▶ **Your task**:
Lines in the material below that include "match" need to be tallied; give the total alone.

▶ **Exercise material**:
(** The [wait_for] options an Execute-only Step rejects. *)
Definition has_wait_for (o : StepOptions) : bool :=
  is_some (wait_for_method_timeout o) || is_some (wait_for_retry o)
  || negb (bool_decide (wait_for_failure o = FAIL_FLOW))
  || negb (bool_decide (wait_for_durability o = DEFAULT))
  || nonempty (wait_for_lock_attributes o)
  || nonempty (wait_for_load_attribute_maps o)
  || nonempty (wait_for_load_attribute_map_instances o)
  || nonempty (wait_for_load_channels o)
  || nonempty (wait_for_load_channel_maps o)
  || nonempty (wait_for_load_channel_map_instances o).

(** [x or y] on an optional [timedelta]: zero is false. *)
Definition or_timedelta (x y : option Z) : option Z :=
  match x with Some us => if (us =? 0)%Z then y else x | None => y end.

Definition or_retry (x y : option DexRetryPolicy) : option DexRetryPolicy :=
  match x with Some _ => x | None => y end.

(** The tuple index of [defaults.execute_durability]. *)
Definition durability_of (z : Z) : res StepDurability :=
  let i := (if z <? 0 then z + 3 else z)%Z in
  if (i <? 0)%Z then raise IndexError "tuple index out of range"
  else match List.nth_error [DEFAULT; SYNC; ASYNC] (Z.to_nat i) with
       | Some d => Ok d
       | None => raise IndexError "tuple index out of range"
       end.

Definition _step_options (defaults : StepDefaults.t) (override : option StepOptions)
    : res StepOptions :=
  raise_if (match override with Some o => has_wait_for o | None => false end)
    ValueError "execute-only connector Step rejects wait_for options" ≫= λ _,
  let policy := default Policy.default_connector_step_execute_retry_policy
                  (StepDefaults.execute_retry defaults) in
  let retry := mkDexRetry (Policy.initial_interval policy) (Policy.backoff_coefficient policy)
                 (Policy.maximum_interval policy) (Policy.maximum_attempts policy)
                 (Policy.total_duration policy) in
  durability ← durability_of (StepDefaults.execute_durability defaults);
  let base := mkOptions (Some (StepDefaults.execute_method_timeout defaults))
                (or_timedelta (Some (StepDefaults.heartbeat_timeout defaults)) None)
                (Some retry) durability None None FAIL_FLOW DEFAULT [] [] [] [] [] [] in
  match override with
  | None => Ok base
  | Some o =>
      Ok (mkOptions
            (or_timedelta (execute_method_timeout o) (execute_method_timeout base))
            (or_timedelta (heartbeat_timeout o) (heartbeat_timeout base))
            (or_retry (execute_retry o) (execute_retry base))
            (if bool_decide (execute_durability o = DEFAULT) then execute_durability base
             else execute_durability o)
            (wait_for_method_timeout o) (wait_for_retry o) (wait_for_failure o)
            (wait_for_durability o) (wait_for_lock_attributes o) (wait_for_load_attribute_maps o)
            (wait_for_load_attribute_map_instances o) (wait_for_load_channels o)
            (wait_for_load_channel_maps o) (wait_for_load_channel_map_instances o))
  end.

End Options.
Arguments StepOptions : clear implicits.

(** ** Branch targets *)

(** [{name!r}] of a branch identifier: quoted as it is. *)
Definition quoted (name : pystr) : pystr := "'" ++ name ++ "'".

Section Branches.
Context {Target : Type}.

Definition _validate_factory (step_type : pystr) (has_input_type : bool)
    (annotations : StepAnnotations.t) (connection : ConnectionRef.t) (has_mapper : bool) : res unit :=
  raise_if (blank step_type) ValueError "stable Step type is required" ≫= λ _,
  raise_if (negb has_input_type) ValueError "Step input type is required" ≫= λ _,
  StepAnnotations.validate annotations ≫= λ _,
  ConnectionRef.validate connection ≫= λ _,
  raise_if (negb has_mapper) ValueError "map_to_operation_input is required".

▶ **Answer area**:
5